Input material:

Lemma events_ok evs s : xact_oneshot_callbacks s = [] →
  for_each xact_event evs s =
  (Ok (), match after_xact_oneshot_callbacks s with
          | [] => s
          | _ => set_reset (rev evs ++ reset_callbacks s) s
          end).
Proof using All.
  revert s. induction evs as [|event evs IH]; intros s Hx.
  { cbn. destruct s as [? [] ???]; done. }
  cbn [for_each]. unfold mbind, M_bind. rewrite event_ok by done.
  destruct (after_xact_oneshot_callbacks s) as [|cb l] eqn:Ea; rewrite IH by done; [by rewrite Ea|].
  cbn. rewrite Ea. cbn [rev]. by rewrite <- app_assoc.
Qed.

Abbreviation resets :=
  (call_reset_callbacks RegisterDynamicBackgroundWorker RecoveryInProgress polls).

Abbreviation dealloc :=
  (on_xact_dealloc RegisterDynamicBackgroundWorker RecoveryInProgress polls).

Lemma dealloc_none event s : after_xact_oneshot_callbacks s = [] → dealloc event s = (Ok (), s).
Proof. intros Ha. unfold on_xact_dealloc. rewrite (bind_ok get_st _ s s s eq_refl). by rewrite Ha. Qed.

(** Callbacks of the context that find no callback left. *)
Lemma resets_none evs s : after_xact_oneshot_callbacks s = [] →
  resets evs s = (Ok (), match evs with [] => s | _ => set_reset [] s end).
Proof.
  revert s. induction evs as [|event evs IH]; intros s Ha; [done|]. cbn [call_reset_callbacks].
  rewrite (bind_ok (modify_st _) _ () s (set_reset evs s) eq_refl).
  rewrite (bind_ok _ _ _ _ _ (dealloc_none event (set_reset evs s) Ha)).
  rewrite IH by done. by destruct evs.
Qed.

Lemma dealloc_commit rs s : (∀ w n, is_Some (RegisterDynamicBackgroundWorker w n)) →
  after_xact_oneshot_callbacks s = [] →
  dealloc XACT_EVENT_COMMIT (set_after (callback_of <$> rs) s) = (Ok (), started rs s).
Proof.
  intros Hfree Ha. unfold on_xact_dealloc, mbind, M_bind, get_st. cbn [set_after after_xact_oneshot_callbacks].
  rewrite fire_after_commit by done. fold (set_after (callback_of <$> rs) s). f_equal.
  rewrite started_after, set_after_after.
  destruct rs; [change (set_after [] s = s); rewrite <- Ha; apply set_after_id|].
  rewrite <- Ha, <- (proj1 (proj2 (started_clean (r :: rs) s))). apply set_after_id.
Qed.

Lemma dealloc_other event rs s : event ≠ XACT_EVENT_COMMIT → after_xact_oneshot_callbacks s = [] →
  dealloc event (set_after (callback_of <$> rs) s) = (Ok (), s).
Proof.
  intros He Ha. unfold on_xact_dealloc, mbind, M_bind, get_st. cbn [set_after after_xact_oneshot_callbacks].
  rewrite fire_not_commit by done. fold (set_after (callback_of <$> rs) s). f_equal.
  rewrite set_after_after.
  destruct rs; change (set_after [] s = s); rewrite <- Ha; apply set_after_id.
Qed.

Lemma started_reset l rs s : started rs (set_reset l s) = set_reset l (started rs s).
Proof.
  revert s. induction rs as [|r rs IH]; intros s; [done|]. unfold started in *. cbn.
  rewrite <- IH. f_equal. unfold start_one, start_in. cbn. by destruct (_ || _).
Qed.
(* ===== verification/Modules.v ===== *)
(** * Loading of modules: [load_module], [load_pending_modules],
      [unload_module], [atomic_switch] and their helpers in [omni/omni.c]

    The modules of all databases are registered in a shared table by path;
    every backend keeps the list of those it has initialized and brings it in
    line with [pg_extension] when it has been told to.  [shared] is the
    registry with the handles in it, [backend] the static variables of one
    backend, and [rest] what the loader reaches in other components: the hook
    tables ([Hooks]) and the shared memory ([Shmem]).  A handle is known by its
    address in the shared area.  Module libraries are parameters: [dlopen]
    tells what one exports, [run] what its callbacks do (they cannot reach the
    static variables of the loader). *)

From Stdlib Require Import ZArith Lia Ascii.
From stdpp Require Import base tactics list gmap strings numbers.
From S2P Require Import Prelude Hooks Shmem.

Local Open Scope Z_scope.

Module Modules.

Definition OMNI_INTERFACE_VERSION : Z := 0.
Definition NAMEDATALEN : nat := 64.
Definition PATH_MAX : Z := 4096.
Definition SIZEOF_omni_magic : Z := 12.

Record omni_magic := Magic { size : Z; version : Z; revision : Z; pg_version : Z }.

Record omni_module_information := Info {
  mi_name : option string;
  mi_version : option string;
  mi_identity : option string
}.

(** What [dlsym] finds in a library: the function that returns the magic (is
    it the one of this copy of [omni]?) and its result, the module information,
    the three functions of the workers of [omni] 0.1.0, the callbacks. *)
Record library := Library {
  magic_fn : option (bool * option omni_magic);
  module_info : option omni_module_information;
  has_worker_functions : bool;
  has_load : bool;
  has_init : bool;
  has_deinit : bool;
  has_unload : bool
}.

Record ModuleEntry := Entry { entry_id : Z; entry_pointer : nat }.

(** [loaded] is [None] until it is initialised. *)
Record omni_handle_private := HandlePrivate {
  magic : omni_magic;
  id : Z;
  path : string;
  refcount : Z;
  loaded : option Z;
  switchboard : Z;
  module_info_name : string;
  module_info_version : string;
  module_info_identity : string
}.

(** An entry of [omni_modules] that was inserted and not filled in is
    [None]. *)
Record shared := Shared {
  module_counter : Z;
  omni_modules : gmap string (option ModuleEntry);
  handles : gmap nat omni_handle_private;
  next_pointer : nat
}.

(** The callbacks of a module. *)
Inductive call :=
  | _Omni_load (m : nat) | _Omni_init (m : nat) | _Omni_deinit (m : nat) | _Omni_unload (m : nat).

(** [module_contexts]: the paths of the memory contexts made for modules;
    [partition_locks]: the keys whose partition of [omni_modules] is left
    locked. *)
Record backend := Backend {
  backend_initialized : bool;
  backend_force_reload : bool;
  initialized_modules : list nat;
  module_contexts : list string;
  self : option nat;
  omni_loaded : bool;
  partition_locks : list string;
  calls : list call
}.

(** ** Switches *)

Inductive omni_switch_operation := omni_switch_off | omni_switch_on.

#[export] Instance omni_switch_operation_eq_dec : EqDecision omni_switch_operation.
Proof. solve_decision. Defined.

(** The value returned and the switchboard afterwards. *)
Definition atomic_switch (op : omni_switch_operation) (board mask : Z) (switchboard : Z)
  : result Z * Z :=
  if 0 <? board
  then (Err (PgError "53000" "no more switchboards can be allocated"), switchboard) else
  match op with
  | omni_switch_on => (Ok (Z.land (Z.lxor switchboard mask) mask), Z.lor switchboard mask)
  | omni_switch_off =>
      (Ok (Z.land switchboard mask), Z.land switchboard (Z.lxor mask (Z.ones 64)))
  end.

Section Loader.
Context {F W : Type}.

Record rest := Rest {
  hooks : gmap nat (list (Hooks.hook_entry_point F));
  shmem : Shmem.state;
  others : W
}.

Record state := State { sh : shared; be : backend; re : rest }.

Context (dlopen : string → option library).
Context (run : call → M rest unit).
Context (IsBackgroundWorker : bool).
Context (own_version own_identity : string).
Context (get_omni_library_name : string).
Context (pkglib_path : string).
Context (get_extension_module_pathname : string → string → option string).

Definition upd_sh (f : shared → shared) : M state unit :=
  modify_st (λ s, State (f (sh s)) (be s) (re s)).
Definition upd_be (f : backend → backend) : M state unit :=
  modify_st (λ s, State (sh s) (f (be s)) (re s)).
Definition upd_re (f : rest → rest) : M state unit :=
  modify_st (λ s, State (sh s) (be s) (f (re s))).

Definition set_handles (f : gmap nat omni_handle_private → gmap nat omni_handle_private)
    (x : shared) : shared :=
  Shared (module_counter x) (omni_modules x) (f (handles x)) (next_pointer x).
Definition set_modules (f : gmap string (option ModuleEntry) → gmap string (option ModuleEntry))
    (x : shared) : shared :=
  Shared (module_counter x) (f (omni_modules x)) (handles x) (next_pointer x).

Definition set_force_reload (b : bool) (x : backend) : backend :=
  Backend (backend_initialized x) b (initialized_modules x) (module_contexts x) (self x)
    (omni_loaded x) (partition_locks x) (calls x).
Definition set_initialized (f : list nat → list nat) (x : backend) : backend :=
  Backend (backend_initialized x) (backend_force_reload x) (f (initialized_modules x))
    (module_contexts x) (self x) (omni_loaded x) (partition_locks x) (calls x).
Definition add_context (p : string) (x : backend) : backend :=
  Backend (backend_initialized x) (backend_force_reload x) (initialized_modules x)
    (p :: module_contexts x) (self x) (omni_loaded x) (partition_locks x) (calls x).
Definition set_self (m : option nat) (x : backend) : backend :=
  Backend (backend_initialized x) (backend_force_reload x) (initialized_modules x)
    (module_contexts x) m true (partition_locks x) (calls x).
Definition keep_lock (p : string) (x : backend) : backend :=
  Backend (backend_initialized x) (backend_force_reload x) (initialized_modules x)
    (module_contexts x) (self x) (omni_loaded x) (p :: partition_locks x) (calls x).
Definition log_call (c : call) (x : backend) : backend :=
  Backend (backend_initialized x) (backend_force_reload x) (initialized_modules x)
    (module_contexts x) (self x) (omni_loaded x) (partition_locks x) (calls x ++ [c]).

Definition run_call (c : call) : M state unit := λ s,
  let '(r, re') := run c (re s) in (r, State (sh s) (be s) re').

(** The callback, if the library exports it. *)
Definition call_if (exported : bool) (c : call) : M state unit :=
  when exported (_ ← upd_be (log_call c); run_call c).

(** [dsa_get_address] of a pointer the loader was given. *)
Definition get_handle (m : nat) : M state omni_handle_private :=
  s ← get_st;
  match handles (sh s) !! m with
  | Some h => mret h
  | None => undefined "no handle at this address"
  end.

(** ** Paths *)

(** [first_dir_separator]: the position of the first slash. *)
Definition separator (name : string) : nat :=
  default (String.length name) (String.index 0 "/" name).

Definition substitute_libpath_macro (name : string) : result string :=
  match String.get 0 name with
  | Some "$"%char =>
      let sep := separator name in
      if negb (String.eqb (String.substring 0 sep name) "$libdir")
      then Err (PgError "42602" "invalid macro name in dynamic library path")
      else Ok (pkglib_path +:+ String.substring sep (String.length name - sep) name)
  | _ => Ok name
  end.
(** The position of the last separator. *)
Fixpoint last_dir_separator (s : bytes) : option nat :=
  match s with
  | [] => None
  | c :: s' =>
      match last_dir_separator s' with
      | Some i => Some (S i)
      | None => if IS_DIR_SEP c then Some O else None
      end
  end.

Definition file_basename (path : option bytes) : option bytes :=
  path ← path;
  match last_dir_separator path with
  | None => Some path
  | Some i => Some (drop (S i) path)
  end.

Definition file_dirname (path : option bytes) : option bytes :=
  path ← path;
  match last_dir_separator path with
  | None => Some path
  | Some i => if (0 <? i)%nat then Some (take i path) else Some [SLASH]
  end.

(** ** The reference *)

(** The components of a path, empty ones included. *)
Fixpoint split (s : bytes) : list bytes :=
  match s with
  | [] => [[]]
  | c :: s' =>
      if (c =? SLASH)%Z then [] :: split s'
      else match split s' with n :: ns => (c :: n) :: ns | [] => [[c]] end
  end.

Fixpoint join (ns : list bytes) : bytes :=
  match ns with
  | [] => []
  | [n] => n
  | n :: ns' => n ++ SLASH :: join ns'
  end.

(** The components that count. *)
Definition components (s : bytes) : list bytes := filter (λ n, n ≠ []) (split s).

(** One component, on the stack (last first) of those kept. *)
Definition enter (abs : bool) (stack : list bytes) (n : bytes) : list bytes :=
  if decide (n = [DOT]) then stack else
  if decide (n = [DOT; DOT]) then
    match stack with
    | [] => if abs then [] else [n]
    | d :: stack' => if decide (d = [DOT; DOT]) then n :: stack else stack'
    end
  else n :: stack.

Definition root (abs : bool) : bytes := if abs then [SLASH] else [].

(** The path of a stack. *)
Definition render (abs : bool) (stack : list bytes) : bytes := root abs ++ join (rev stack).

Definition normalize (s : bytes) : bytes :=
  match s with
  | [] => []
  | _ =>
      let abs := is_absolute_path s in
      let p := render abs (foldl (enter abs) [] (components s)) in
      if decide (p = []) then [DOT] else p
  end.

(** A name: no slash, no terminator, not empty. *)
Definition name_ok (n : bytes) : Prop := n ≠ [] ∧ Forall (λ c, c ≠ 0 ∧ c ≠ SLASH)%Z n.

(** A string without terminator inside. *)
Definition text_ok (s : bytes) : Prop := Forall (λ c, c ≠ 0)%Z s.
(* ===== verification/Dshash.v ===== *)
(** * The scan and the growth of shared hash tables: [omni/dshash.c]

    The modules and the shared memory of [omni] are listed by a scan of a
    [dshash] table, which before PostgreSQL 15 is this file's.  A table is an
    array of buckets in dynamic shared memory, each the head of a chain of
    items; the high bits of the hash of an item choose its partition, which
    has a lock, and within the partition its bucket.

    A chain is followed through the memory area ([items]): an item that was
    freed or never linked makes the outcome [Undefined].  Other backends run
    while this one waits for a lock: [others i] is what they did to the table
    when [LWLockAcquire] of the lock of partition [i] returns. *)

From Stdlib Require Import ZArith Lia.
From stdpp Require Import base tactics list gmap numbers strings sets.
From S2P Require Import Prelude.

Local Open Scope Z_scope.

Module Dshash.

Lemma list_to_set_uncons (i : Z) l :
  i ∉ l → list_to_set (i :: l) ∖ {[i]} = (list_to_set l : gset Z).
Proof. set_solver. Qed.

Lemma list_to_set_move (i : Z) l (X : gset Z) :
  {[i]} ∪ X ∪ list_to_set l = X ∪ list_to_set (i :: l).
Proof. set_solver. Qed.

Section Table.
Context {K V : Type}.

(** ** The table *)

Definition DSHASH_NUM_PARTITIONS_LOG2 : Z := 7.
Definition DSHASH_NUM_PARTITIONS : Z := Z.shiftl 1 DSHASH_NUM_PARTITIONS_LOG2.
Definition InvalidDsaPointer : Z := 0.
Definition DsaPointerIsValid (p : Z) : bool := negb (p =? InvalidDsaPointer).

(** [dshash_table_item] with the entry that follows it: its key and the rest. *)
Record item := Item { next : Z; hash : Z; key : K; body : V }.

Inductive LWLockMode := LW_EXCLUSIVE | LW_SHARED.

(** The memory area (items and arrays of buckets), the control object
    ([size_log2], [buckets], [counts] of the partitions), and the backend: the
    partition locks it holds and its copy of the bucket pointer. *)
Record state := State {
  items : gmap Z item;
  arrays : gmap Z (list Z);
  size_log2 : Z;
  buckets : Z;
  counts : list Z;
  held : gmap Z LWLockMode;
  t_size_log2 : Z;
  t_buckets : Z
}.

Definition with_items (f : gmap Z item → gmap Z item) (s : state) : state :=
  State (f (items s)) (arrays s) (size_log2 s) (buckets s) (counts s) (held s) (t_size_log2 s)
    (t_buckets s).
Definition with_arrays (f : gmap Z (list Z) → gmap Z (list Z)) (s : state) : state :=
  State (items s) (f (arrays s)) (size_log2 s) (buckets s) (counts s) (held s) (t_size_log2 s)
    (t_buckets s).
Definition with_counts (f : list Z → list Z) (s : state) : state :=
  State (items s) (arrays s) (size_log2 s) (buckets s) (f (counts s)) (held s) (t_size_log2 s)
    (t_buckets s).
Definition with_held (f : gmap Z LWLockMode → gmap Z LWLockMode) (s : state) : state :=
  State (items s) (arrays s) (size_log2 s) (buckets s) (counts s) (f (held s)) (t_size_log2 s)
    (t_buckets s).
Definition with_control (size buckets : Z) (s : state) : state :=
  State (items s) (arrays s) size buckets (counts s) (held s) (t_size_log2 s) (t_buckets s).
Definition with_table (size buckets' : Z) (s : state) : state :=
  State (items s) (arrays s) (size_log2 s) (buckets s) (counts s) (held s) size buckets'.

(** ** Sizes, partitions and buckets *)

Definition NUM_SPLITS (size_log2 : Z) : Z := size_log2 - DSHASH_NUM_PARTITIONS_LOG2.
Definition NUM_BUCKETS (size_log2 : Z) : Z := Z.shiftl 1 size_log2.
Definition BUCKETS_PER_PARTITION (size_log2 : Z) : Z := Z.shiftl 1 (NUM_SPLITS size_log2).
Definition MAX_COUNT_PER_PARTITION (s : state) : Z :=
  BUCKETS_PER_PARTITION (t_size_log2 s) / 2 + BUCKETS_PER_PARTITION (t_size_log2 s) / 4.
Definition PARTITION_FOR_HASH (hash : Z) : Z := Z.shiftr hash (32 - DSHASH_NUM_PARTITIONS_LOG2).
Definition BUCKET_INDEX_FOR_HASH_AND_SIZE (hash size_log2 : Z) : Z := Z.shiftr hash (32 - size_log2).
Definition BUCKET_INDEX_FOR_PARTITION (partition size_log2 : Z) : Z :=
  Z.shiftl partition (NUM_SPLITS size_log2).
Definition PARTITION_FOR_BUCKET_INDEX (bucket_idx size_log2 : Z) : Z :=
  Z.shiftr bucket_idx (NUM_SPLITS size_log2).

(** ** Memory *)

(** [dsa_get_address] of an item, read. *)
Definition get_item (p : Z) : M state item :=
  s ← get_st;
  match items s !! p with Some it => mret it | None => undefined "no item at this address" end.

Definition set_next (q : Z) (it : item) : item := Item q (hash it) (key it) (body it).

(** A [dsa_pointer *]: an element of an array of buckets, or the [next] of an
    item. *)
Inductive slot := Bucket (array : Z) (i : Z) | Next (p : Z).

Definition read_slot (sl : slot) : M state Z :=
  match sl with
  | Bucket a i =>
      s ← get_st;
      match arrays s !! a ≫= λ l, (if 0 <=? i then l !! Z.to_nat i else None) with
      | Some p => mret p
      | None => undefined "no bucket at this address"
      end
  | Next p => it ← get_item p; mret (next it)
  end.

Definition write_slot (sl : slot) (q : Z) : M state unit :=
  _ ← read_slot sl;
  match sl with
  | Bucket a i => modify_st (with_arrays (alter <[Z.to_nat i := q]> a))
  | Next p => modify_st (with_items (alter (set_next q) p))
  end.

Definition dsa_free_item (p : Z) : M state unit := _ ← get_item p; modify_st (with_items (delete p)).

(** [BUCKET_FOR_HASH], an lvalue. *)
Definition BUCKET_FOR_HASH (hash : Z) (s : state) : slot :=
  Bucket (t_buckets s) (BUCKET_INDEX_FOR_HASH_AND_SIZE hash (t_size_log2 s)).

(** ** Locks *)

Context (others : Z → state → state).

Definition LWLockAcquire (i : Z) (mode : LWLockMode) : M state unit :=
  s ← get_st;
  match held s !! i with
  | Some _ => undefined "waiting for a lock it holds"
  | None => put_st (with_held <[i := mode]> (others i s))
  end.

Definition LWLockRelease (i : Z) : M state unit :=
  s ← get_st;
  match held s !! i with
  | Some _ => put_st (with_held (delete i) s)
  | None => ereport "lock is not held"
  end.

(** ** Buckets *)

Definition ensure_valid_bucket_pointers : M state unit :=
  s ← get_st;
  when (negb (t_size_log2 s =? size_log2 s)) (put_st (with_table (size_log2 s) (buckets s) s)).

(** [params.hash_function] and [params.compare_function] of the table. *)
Context (hash_function : K → Z) (compare_function : K → K → Z).

Definition hash_key (k : K) : Z := hash_function k.
Definition equal_keys (a b : K) : bool := compare_function a b =? 0.

(** One turn of a loop along a chain per item, and one for its end. *)
Definition chain_fuel (s : state) : nat := S (size (items s)).

Fixpoint find_loop (fuel : nat) (k : K) (item_pointer : Z) : M state (option Z) :=
  match fuel with
  | O => undefined "out of fuel"
  | S fuel' =>
      if DsaPointerIsValid item_pointer then
        item ← get_item item_pointer;
        if equal_keys k (key item) then mret (Some item_pointer)
        else find_loop fuel' k (next item)
      else mret None
  end.
Definition find_in_bucket (k : K) (item_pointer : Z) : M state (option Z) :=
  s ← get_st; find_loop (chain_fuel s) k item_pointer.

Definition insert_item_into_bucket (item_pointer : Z) (bucket : slot) : M state unit :=
  head ← read_slot bucket;
  _ ← write_slot (Next item_pointer) head;
  write_slot bucket item_pointer.

(** [dsa_allocate]: an unused address; the memory there is not initialized,
    so the hash and the rest of the entry are whatever it holds. *)
Context (dsa_allocate : gset Z → Z) (garbage_hash : Z → Z) (garbage_body : Z → V).

Definition used (s : state) : gset Z := dom (items s) ∪ dom (arrays s) ∪ {[InvalidDsaPointer]}.

Definition insert_into_bucket (k : K) (bucket : slot) : M state Z :=
  s ← get_st;
  let item_pointer := dsa_allocate (used s) in
  _ ← put_st (with_items <[item_pointer := Item 0 (garbage_hash item_pointer) k
                                              (garbage_body item_pointer)]> s);
  _ ← insert_item_into_bucket item_pointer bucket;
  mret item_pointer.

Fixpoint delete_loop (fuel : nat) (match_item : Z → item → bool) (bucket_head : slot) : M state bool :=
  match fuel with
  | O => undefined "out of fuel"
  | S fuel' =>
      p ← read_slot bucket_head;
      if DsaPointerIsValid p then
        it ← get_item p;
        if match_item p it then
          _ ← dsa_free_item p;
          _ ← write_slot bucket_head (next it);
          mret true
        else delete_loop fuel' match_item (Next p)
      else mret false
  end.
Definition delete_key_from_bucket (k : K) (bucket_head : slot) : M state bool :=
  s ← get_st; delete_loop (chain_fuel s) (λ _ it, equal_keys k (key it)) bucket_head.
Definition delete_item_from_bucket (item : Z) (bucket_head : slot) : M state bool :=
  s ← get_st; delete_loop (chain_fuel s) (λ p _, p =? item) bucket_head.

Definition delete_item (item : Z) : M state unit :=
  it ← get_item item;
  s ← get_st;
  let partition := PARTITION_FOR_HASH (hash it) in
  deleted ← delete_item_from_bucket item (BUCKET_FOR_HASH (hash it) s);
  when deleted
    (modify_st (with_counts (alter (λ n, wrap_u 64 (n - 1)) (Z.to_nat partition)))).

(** ** Sequential scan *)

Record dshash_seq_status := SeqStatus {
  curbucket : Z; nbuckets : Z; curitem : Z; pnextitem : Z; curpartition : Z; exclusive : bool
}.

Definition dshash_seq_init (exclusive : bool) : dshash_seq_status :=
  SeqStatus 0 0 0 InvalidDsaPointer (-1) exclusive.

Definition mode (st : dshash_seq_status) : LWLockMode :=
  if exclusive st then LW_EXCLUSIVE else LW_SHARED.

(** "Move to the next bucket if we finished the current bucket": the item
    found, if any. *)
Fixpoint next_bucket (fuel : nat) (st : dshash_seq_status) (next_item_pointer : Z)
  : M state (option Z * dshash_seq_status) :=
  if DsaPointerIsValid next_item_pointer then mret (Some next_item_pointer, st) else
  match fuel with
  | O => undefined "out of fuel"
  | S fuel' =>
      let st := SeqStatus (curbucket st + 1) (nbuckets st) (curitem st) (pnextitem st)
                  (curpartition st) (exclusive st) in
      if nbuckets st <=? curbucket st then mret (None, st) else
      s ← get_st;
      let next_partition := PARTITION_FOR_BUCKET_INDEX (curbucket st) (t_size_log2 s) in
      _ ← when (negb (curpartition st =? next_partition))
            (_ ← LWLockAcquire next_partition (mode st); LWLockRelease (curpartition st));
      s ← get_st;
      p ← read_slot (Bucket (t_buckets s) (curbucket st));
      next_bucket fuel' (SeqStatus (curbucket st) (nbuckets st) (curitem st) (pnextitem st)
                           next_partition (exclusive st)) p
  end.

(** The second half of [dshash_seq_next], from the loop on. *)
Definition seq_continue (st : dshash_seq_status) (next_item_pointer : Z)
  : M state (option Z * dshash_seq_status) :=
  '(found, st) ← next_bucket (S (Z.to_nat (nbuckets st - curbucket st))) st next_item_pointer;
  match found with
  | None => mret (None, st)
  | Some p =>
      it ← get_item p;
      mret (Some p, SeqStatus (curbucket st) (nbuckets st) p (next it) (curpartition st) (exclusive st))
  end.

Definition dshash_seq_next (st : dshash_seq_status) : M state (option Z * dshash_seq_status) :=
  if curpartition st =? -1 then
    _ ← LWLockAcquire 0 (mode st);
    _ ← ensure_valid_bucket_pointers;
    s ← get_st;
    p ← read_slot (Bucket (t_buckets s) (curbucket st));
    seq_continue (SeqStatus (curbucket st) (wrap_s 32 (NUM_BUCKETS (size_log2 s))) (curitem st)
                    (pnextitem st) 0 (exclusive st)) p
  else seq_continue st (pnextitem st).

Definition dshash_seq_term (st : dshash_seq_status) : M state unit :=
  when (0 <=? curpartition st) (LWLockRelease (curpartition st)).

Definition dshash_delete_current (st : dshash_seq_status) : M state unit := delete_item (curitem st).

(** The loop of a caller: [modules()] and [shmem_allocations()] take a row out
    of every entry and delete none; [del] is what a caller that deletes does
    with the entry. *)
Fixpoint scan_loop (fuel : nat) (del : K → V → bool) (st : dshash_seq_status)
  : M state (list (Z * K * V)) :=
  match fuel with
  | O => undefined "out of fuel"
  | S fuel' =>
      '(entry, st) ← dshash_seq_next st;
      match entry with
      | None => _ ← dshash_seq_term st; mret []
      | Some p =>
          it ← get_item p;
          _ ← when (del (key it) (body it)) (dshash_delete_current st);
          rows ← scan_loop fuel' del st;
          mret ((p, key it, body it) :: rows)
      end
  end.
Definition scan (fuel : nat) (exclusive : bool) (del : K → V → bool) : M state (list (Z * K * V)) :=
  scan_loop fuel del (dshash_seq_init exclusive).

Exercise instructions:
Up to and including the line with "cbn [for_each]. unfold", repeat the entries exactly, beginning at their first line.

Answer space:
Lemma events_ok evs s : xact_oneshot_callbacks s = [] →
  for_each xact_event evs s =
  (Ok (), match after_xact_oneshot_callbacks s with
          | [] => s
          | _ => set_reset (rev evs ++ reset_callbacks s) s
          end).
Proof using All.
  revert s. induction evs as [|event evs IH]; intros s Hx.
  { cbn. destruct s as [? [] ???]; done. }
  cbn [for_each]. unfold mbind, M_bind. rewrite event_ok by done.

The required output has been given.